• Directions
Reproduce all entries precisely, down to the last character.

Collected data entries
---

Inductive cell_step : Net → Net → Prop :=
  (** The world: time passes, nodes tell each other the names registered. *)
  | step_tick s t : net_clock s ≤ t → cell_step s (with_clock t s)
  | step_gossip s i name : 0 ≤ i < n → name ∈ map (fun r => fst (fst r)) (net_registered s) →
      cell_step s (with_node i (fun x => set_table (nd_table x ++ [name]) x) s)
  (** An observer: [main] connects, the two threads poll and handle commands. *)
  | step_connect s i : 1 ≤ i < n → nd_phase (net_nodes s i) = Idle →
      cell_step s (with_node i (fun x => set_phase Connected (set_up
        [hello_msg i (host_of i); chrony_msg "chrony_start" i (offset (host_of i))] x)) s)
  | step_poll_begin s i : 1 ≤ i < n → nd_phase (net_nodes s i) = Connected →
      cell_step s (with_node i (set_poll (Some (net_clock s))) s)
  | step_poll_fail s i : 0 ≤ i < n → cell_step s (with_node i (set_poll None) s)
  | step_poll_end s i t0 seen' msg : 1 ≤ i < n → nd_poll (net_nodes s i) = Some t0 →
      _poll_dnt i (local_time i t0) (nd_seen (net_nodes s i)) (dnt_table (nd_table (net_nodes s i))) = Ok (seen', msg) →
      cell_step s (sighting i t0 (found (net_nodes s i))
        (with_node i (fun x => set_poll None (set_seen seen' (set_up (nd_up x ++ option_list msg) x))) s))
  | step_write_ok s i name msg rest reply : 1 ≤ i < n → nd_down (net_nodes s i) = msg :: rest →
      _handle_write i repr (fun _ => Ok (local_time i (net_clock s))) msg = Ok (Some reply, false) →
      py_index msg "service_name" = Ok (VStr name) →
      cell_step s (registering name i (with_node i (fun x => set_down rest (set_up (nd_up x ++ [reply]) x)) s))
  | step_write_fail s i e msg rest reply : 1 ≤ i < n → nd_down (net_nodes s i) = msg :: rest →
      _handle_write i repr (fun _ => Raise e) msg = Ok (Some reply, false) →
      cell_step s (with_node i (fun x => set_down rest (set_up (nd_up x ++ [reply]) x)) s)
  | step_stop s i msg rest : 1 ≤ i < n → nd_down (net_nodes s i) = msg :: rest →
      _handle_write i repr (fun _ => Raise TimeoutError) msg = Ok (None, true) →
      cell_step s (with_node i (fun x => set_phase Stopped (set_down rest
        (set_up (nd_up x ++ [chrony_msg "chrony_end" i (offset (host_of i)); bye_msg i]) x))) s)
  (** The coordinator's threads. *)
  | step_accept s i msg rest co' : 1 ≤ i < n → nd_up (net_nodes s i) = msg :: rest → i ∉ map fst (cs_observers (net_co s)) →
      Z.of_nat (length (cs_observers (net_co s))) < n - 1 → _accept (Some msg) (net_co s) = Ok (Some co') →
      cell_step s (with_co co' (with_node i (set_up rest) s))
  | step_drain s i host msg rest co' : assoc_get (cs_observers (net_co s)) i = Some host → nd_up (net_nodes s i) = msg :: rest →
      _drain i host msg (net_co s) = Ok co' →
      cell_step s (with_co co' (with_node i (set_up rest) s))
  | step_self_poll_begin s : self_polls (net_pc s) = true → cell_step s (with_node 0 (set_poll (Some (net_clock s))) s)
  | step_self_poll_end s t0 seen' co' : nd_poll (net_nodes s 0) = Some t0 →
      _self_poll 0 (local_time 0 t0) (nd_seen (net_nodes s 0)) (dnt_table (nd_table (net_nodes s 0))) (net_co s) = Ok (seen', co') →
      cell_step s (sighting 0 t0 (found (net_nodes s 0)) (with_co co' (with_node 0 (fun x => set_poll None (set_seen seen' x)) s)))
  (** The coordinator's main thread. *)
  | step_ready s : net_pc s = Connecting → Z.of_nat (length (cs_observers (net_co s))) = n - 1 →
      cell_step s (registering warmup 0 (with_pc (Stabilizing warmup)
        (with_co (with_chrony_start (fun d => dict_set d (host_of 0) (offset (host_of 0))) (net_co s)) s)))
  | step_stable s name : net_pc s = Stabilizing name → all_seen (map fst (cs_observers (net_co s))) (seen_of (net_co s) name) = true →
      cell_step s (with_pc (Writing 0) s)
  | step_abort s : (∀ out, net_pc s ≠ Finished out) → cell_step s (with_pc Aborted s)
  | step_self_write s k : net_pc s = Writing k → writers !! k = Some 0 →
      cell_step s (registering (my_name k 0) 0 (with_pc (AwaitSeen k (local_time 0 (net_clock s))) s))
  | step_self_write_fail s k error : net_pc s = Writing k → writers !! k = Some 0 →
      cell_step s (with_pc (Writing (S k)) (with_write (failed_record (Z.of_nat k) 0 (my_name k 0) error) s))
  | step_send s k w host : net_pc s = Writing k → writers !! k = Some w → w ≠ 0 → assoc_get (cs_observers (net_co s)) w = Some host →
      cell_step s (with_pc (AwaitAck k) (with_node w (fun x => set_down (nd_down x ++ [write_cmd (Z.of_nat k) (my_name k w)]) x) s))
  | step_ack s k w t : net_pc s = AwaitAck k → writers !! k = Some w → assoc_get (writer_done (net_co s)) (w, Z.of_nat k) = Some t →
      cell_step s (with_pc (AwaitSeen k t) s)
  | step_no_ack s k w : net_pc s = AwaitAck k → writers !! k = Some w →
      cell_step s (with_pc (Writing (S k)) (with_write (failed_record (Z.of_nat k) w (my_name k w) "writer_no_ack") s))
  | step_record s k w t missing : net_pc s = AwaitSeen k t → writers !! k = Some w →
      missing ≡ₚ missing_tasks (expected_tasks n w) (seen_of (net_co s) (my_name k w)) →
      cell_step s (with_pc (Writing (S k))
        (with_write (write_record (Z.of_nat k) w (my_name k w) t (seen_of (net_co s) (my_name k w)) missing) s))
  | step_end s : net_pc s = Writing (length writers) →
      cell_step s (mkNet (net_clock s)
        (fun i => if bool_decide (i ∈ map fst (cs_observers (net_co s))) then set_down (nd_down (net_nodes s i) ++ [stop_command]) (net_nodes s i)
                  else net_nodes s i)
        (with_chrony_end (fun d => dict_set d (host_of 0) (offset (host_of 0))) (net_co s)) Stopping (net_writes s)
        (net_registered s) (net_sightings s))
  | step_finish s : net_pc s = Stopping →
      cell_step s (with_pc (Finished (results_json run_id n rep job_id started_at finished_at (host_of 0) stab (net_writes s) (net_co s))) s).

---

• Written response
Inductive cell_step : Net → Net → Prop :=
  (** The world: time passes, nodes tell each other the names registered. *)
  | step_tick s t : net_clock s ≤ t → cell_step s (with_clock t s)
  | step_gossip s i name : 0 ≤ i < n → name ∈ map (fun r => fst (fst r)) (net_registered s) →
      cell_step s (with_node i (fun x => set_table (nd_table x ++ [name]) x) s)
  (** An observer: [main] connects, the two threads poll and handle commands. *)
  | step_connect s i : 1 ≤ i < n → nd_phase (net_nodes s i) = Idle →
      cell_step s (with_node i (fun x => set_phase Connected (set_up
        [hello_msg i (host_of i); chrony_msg "chrony_start" i (offset (host_of i))] x)) s)
  | step_poll_begin s i : 1 ≤ i < n → nd_phase (net_nodes s i) = Connected →
      cell_step s (with_node i (set_poll (Some (net_clock s))) s)
  | step_poll_fail s i : 0 ≤ i < n → cell_step s (with_node i (set_poll None) s)
  | step_poll_end s i t0 seen' msg : 1 ≤ i < n → nd_poll (net_nodes s i) = Some t0 →
      _poll_dnt i (local_time i t0) (nd_seen (net_nodes s i)) (dnt_table (nd_table (net_nodes s i))) = Ok (seen', msg) →
      cell_step s (sighting i t0 (found (net_nodes s i))
        (with_node i (fun x => set_poll None (set_seen seen' (set_up (nd_up x ++ option_list msg) x))) s))
  | step_write_ok s i name msg rest reply : 1 ≤ i < n → nd_down (net_nodes s i) = msg :: rest →
      _handle_write i repr (fun _ => Ok (local_time i (net_clock s))) msg = Ok (Some reply, false) →
      py_index msg "service_name" = Ok (VStr name) →
      cell_step s (registering name i (with_node i (fun x => set_down rest (set_up (nd_up x ++ [reply]) x)) s))
  | step_write_fail s i e msg rest reply : 1 ≤ i < n → nd_down (net_nodes s i) = msg :: rest →
      _handle_write i repr (fun _ => Raise e) msg = Ok (Some reply, false) →
      cell_step s (with_node i (fun x => set_down rest (set_up (nd_up x ++ [reply]) x)) s)
  | step_stop s i msg rest : 1 ≤ i < n → nd_down (net_nodes s i) = msg :: rest →
      _handle_write i repr (fun _ => Raise TimeoutError) msg = Ok (None, true) →
      cell_step s (with_node i (fun x => set_phase Stopped (set_down rest
        (set_up (nd_up x ++ [chrony_msg "chrony_end" i (offset (host_of i)); bye_msg i]) x))) s)
  (** The coordinator's threads. *)
  | step_accept s i msg rest co' : 1 ≤ i < n → nd_up (net_nodes s i) = msg :: rest → i ∉ map fst (cs_observers (net_co s)) →
      Z.of_nat (length (cs_observers (net_co s))) < n - 1 → _accept (Some msg) (net_co s) = Ok (Some co') →
      cell_step s (with_co co' (with_node i (set_up rest) s))
  | step_drain s i host msg rest co' : assoc_get (cs_observers (net_co s)) i = Some host → nd_up (net_nodes s i) = msg :: rest →
      _drain i host msg (net_co s) = Ok co' →
      cell_step s (with_co co' (with_node i (set_up rest) s))
  | step_self_poll_begin s : self_polls (net_pc s) = true → cell_step s (with_node 0 (set_poll (Some (net_clock s))) s)
  | step_self_poll_end s t0 seen' co' : nd_poll (net_nodes s 0) = Some t0 →
      _self_poll 0 (local_time 0 t0) (nd_seen (net_nodes s 0)) (dnt_table (nd_table (net_nodes s 0))) (net_co s) = Ok (seen', co') →
      cell_step s (sighting 0 t0 (found (net_nodes s 0)) (with_co co' (with_node 0 (fun x => set_poll None (set_seen seen' x)) s)))
  (** The coordinator's main thread. *)
  | step_ready s : net_pc s = Connecting → Z.of_nat (length (cs_observers (net_co s))) = n - 1 →
      cell_step s (registering warmup 0 (with_pc (Stabilizing warmup)
        (with_co (with_chrony_start (fun d => dict_set d (host_of 0) (offset (host_of 0))) (net_co s)) s)))
  | step_stable s name : net_pc s = Stabilizing name → all_seen (map fst (cs_observers (net_co s))) (seen_of (net_co s) name) = true →
      cell_step s (with_pc (Writing 0) s)
  | step_abort s : (∀ out, net_pc s ≠ Finished out) → cell_step s (with_pc Aborted s)
  | step_self_write s k : net_pc s = Writing k → writers !! k = Some 0 →
      cell_step s (registering (my_name k 0) 0 (with_pc (AwaitSeen k (local_time 0 (net_clock s))) s))
  | step_self_write_fail s k error : net_pc s = Writing k → writers !! k = Some 0 →
      cell_step s (with_pc (Writing (S k)) (with_write (failed_record (Z.of_nat k) 0 (my_name k 0) error) s))
  | step_send s k w host : net_pc s = Writing k → writers !! k = Some w → w ≠ 0 → assoc_get (cs_observers (net_co s)) w = Some host →
      cell_step s (with_pc (AwaitAck k) (with_node w (fun x => set_down (nd_down x ++ [write_cmd (Z.of_nat k) (my_name k w)]) x) s))
  | step_ack s k w t : net_pc s = AwaitAck k → writers !! k = Some w → assoc_get (writer_done (net_co s)) (w, Z.of_nat k) = Some t →
      cell_step s (with_pc (AwaitSeen k t) s)
  | step_no_ack s k w : net_pc s = AwaitAck k → writers !! k = Some w →
      cell_step s (with_pc (Writing (S k)) (with_write (failed_record (Z.of_nat k) w (my_name k w) "writer_no_ack") s))
  | step_record s k w t missing : net_pc s = AwaitSeen k t → writers !! k = Some w →
      missing ≡ₚ missing_tasks (expected_tasks n w) (seen_of (net_co s) (my_name k w)) →
      cell_step s (with_pc (Writing (S k))
        (with_write (write_record (Z.of_nat k) w (my_name k w) t (seen_of (net_co s) (my_name k w)) missing) s))
  | step_end s : net_pc s = Writing (length writers) →
      cell_step s (mkNet (net_clock s)
        (fun i => if bool_decide (i ∈ map fst (cs_observers (net_co s))) then set_down (nd_down (net_nodes s i) ++ [stop_command]) (net_nodes s i)
                  else net_nodes s i)
        (with_chrony_end (fun d => dict_set d (host_of 0) (offset (host_of 0))) (net_co s)) Stopping (net_writes s)
        (net_registered s) (net_sightings s))
  | step_finish s : net_pc s = Stopping →
      cell_step s (with_pc (Finished (results_json run_id n rep job_id started_at finished_at (host_of 0) stab (net_writes s) (net_co s))) s).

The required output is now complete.